# What is being asked
Your response should be the complete set of records, reproduced exactly.

(Source data)
(* ===== verification/IossOfSpec.v ===== *)
(** * IOSS: the device tree of an interface, correctness

    What the parser reads is a function of the tree, every block it allocates
    is owned by the interface or freed, and the nodes the enabler attaches are
    not what it looks for. *)
From stdpp Require Import base tactics list gmap strings numbers sets.
From Stdlib Require Import ZArith Lia Ascii.
From S2P Require Import Prelude DeviceTree Enabler EnablerSpec EnablerAttach IossUtils RtlLib IossData IossOf.

(** ** What is read *)
Record ch_cfg := ChCfg {
  cf_direction : ioss_channel_dir; cf_numbers : list Z; cf_filters : Z }.
Definition cfg_of (c : dt_channel) : ch_cfg :=
  ChCfg (dc_direction c) [dc_ring_size c; dc_buff_size c; mod_count_min c; mod_count_max c;
    mod_usecs_min c; dc_mod_usecs_max c] (dc_filter_types c).
Record iface_cfg := IfaceCfg { ic_instance : Z; ic_channels : list ch_cfg; ic_wol : Z }.

Definition has (name : string) (ws : list (string * list Z)) : bool := bool_decide (is_Some (assoc name ws)).
Definition num (ws : list (string * list Z)) (name : string) : option Z := v ← assoc name ws; cell v 0.
Definition bits (b : bool) (z : Z) : Z := if b then z else 0.

(** The channel of a node's properties. *)
Definition chan_of (ws : list (string * list Z)) : option ch_cfg :=
  dir ← (if has "qcom,dir-rx" ws then Some IOSS_CH_DIR_RX
         else if has "qcom,dir-tx" ws then Some IOSS_CH_DIR_TX else None);
  ks ← mapM (num ws) channel_keys;
  Some (ChCfg dir ks (Z.lor (bits (has "qcom,rx-filter-be" ws) IOSS_RXF_F_BE)
                            (bits (has "qcom,rx-filter-ip" ws) IOSS_RXF_F_IP))).

Definition built_in : iface_cfg :=
  IfaceCfg 0 [ChCfg IOSS_CH_DIR_RX [1023; 2048; 32; 64; 30; 60] IOSS_RXF_F_IP;
              ChCfg IOSS_CH_DIR_TX [1024; 2048; 32; 64; 30; 60] 0] 0.

(** The node at an index among children [l]: by name, else by order among the
    channels. *)
Definition name_is (ns : gmap Z device_node) (name : string) (c : Z) : bool :=
  match ns !! c with Some d => String.eqb (before_at (base_name "" (d_full_name d))) name | None => false end.
Definition chan_named (ns : gmap Z device_node) (c : Z) : bool :=
  match ns !! c with Some d => is_channel_name (d_name d) | None => false end.
Definition index_name (i : Z) : option string :=
  if i =? 0 then Some "channel-rx"%string else if i =? 1 then Some "channel-tx"%string else None.
Definition fallback_of (ns : gmap Z device_node) (l : list Z) (i : Z) : option Z :=
  match (name ← index_name i; head (base.filter (λ c, name_is ns name c = true) l)) with
  | Some c => Some c
  | None => base.filter (λ c, chan_named ns c = true) l !! Z.to_nat i
  end.

Lemma assoc_names name ps : is_Some (assoc name (vals ps)) ↔ name ∈ prop_names ps.
Proof.
  unfold vals, prop_names. induction ps as [|p ps IH]; simpl.
  - split; [intros [? [=]]|intros ?%not_elem_of_nil; done].
  - rewrite elem_of_cons. destruct (String.eqb_spec (p_name p) name) as [->|Hne].
    + split; [by left|]. eauto.
    + rewrite IH. split; [by right|]. intros [->|?]; done.
Qed.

# Task result
(* ===== verification/IossOfSpec.v ===== *)
(** * IOSS: the device tree of an interface, correctness

    What the parser reads is a function of the tree, every block it allocates
    is owned by the interface or freed, and the nodes the enabler attaches are
    not what it looks for. *)
From stdpp Require Import base tactics list gmap strings numbers sets.
From Stdlib Require Import ZArith Lia Ascii.
From S2P Require Import Prelude DeviceTree Enabler EnablerSpec EnablerAttach IossUtils RtlLib IossData IossOf.

(** ** What is read *)
Record ch_cfg := ChCfg {
  cf_direction : ioss_channel_dir; cf_numbers : list Z; cf_filters : Z }.
Definition cfg_of (c : dt_channel) : ch_cfg :=
  ChCfg (dc_direction c) [dc_ring_size c; dc_buff_size c; mod_count_min c; mod_count_max c;
    mod_usecs_min c; dc_mod_usecs_max c] (dc_filter_types c).
Record iface_cfg := IfaceCfg { ic_instance : Z; ic_channels : list ch_cfg; ic_wol : Z }.

Definition has (name : string) (ws : list (string * list Z)) : bool := bool_decide (is_Some (assoc name ws)).
Definition num (ws : list (string * list Z)) (name : string) : option Z := v ← assoc name ws; cell v 0.
Definition bits (b : bool) (z : Z) : Z := if b then z else 0.

(** The channel of a node's properties. *)
Definition chan_of (ws : list (string * list Z)) : option ch_cfg :=
  dir ← (if has "qcom,dir-rx" ws then Some IOSS_CH_DIR_RX
         else if has "qcom,dir-tx" ws then Some IOSS_CH_DIR_TX else None);
  ks ← mapM (num ws) channel_keys;
  Some (ChCfg dir ks (Z.lor (bits (has "qcom,rx-filter-be" ws) IOSS_RXF_F_BE)
                            (bits (has "qcom,rx-filter-ip" ws) IOSS_RXF_F_IP))).

Definition built_in : iface_cfg :=
  IfaceCfg 0 [ChCfg IOSS_CH_DIR_RX [1023; 2048; 32; 64; 30; 60] IOSS_RXF_F_IP;
              ChCfg IOSS_CH_DIR_TX [1024; 2048; 32; 64; 30; 60] 0] 0.

(** The node at an index among children [l]: by name, else by order among the
    channels. *)
Definition name_is (ns : gmap Z device_node) (name : string) (c : Z) : bool :=
  match ns !! c with Some d => String.eqb (before_at (base_name "" (d_full_name d))) name | None => false end.
Definition chan_named (ns : gmap Z device_node) (c : Z) : bool :=
  match ns !! c with Some d => is_channel_name (d_name d) | None => false end.
Definition index_name (i : Z) : option string :=
  if i =? 0 then Some "channel-rx"%string else if i =? 1 then Some "channel-tx"%string else None.
Definition fallback_of (ns : gmap Z device_node) (l : list Z) (i : Z) : option Z :=
  match (name ← index_name i; head (base.filter (λ c, name_is ns name c = true) l)) with
  | Some c => Some c
  | None => base.filter (λ c, chan_named ns c = true) l !! Z.to_nat i
  end.

Lemma assoc_names name ps : is_Some (assoc name (vals ps)) ↔ name ∈ prop_names ps.
Proof.
  unfold vals, prop_names. induction ps as [|p ps IH]; simpl.
  - split; [intros [? [=]]|intros ?%not_elem_of_nil; done].
  - rewrite elem_of_cons. destruct (String.eqb_spec (p_name p) name) as [->|Hne].
    + split; [by left|]. eauto.
    + rewrite IH. split; [by right|]. intros [->|?]; done.
Qed.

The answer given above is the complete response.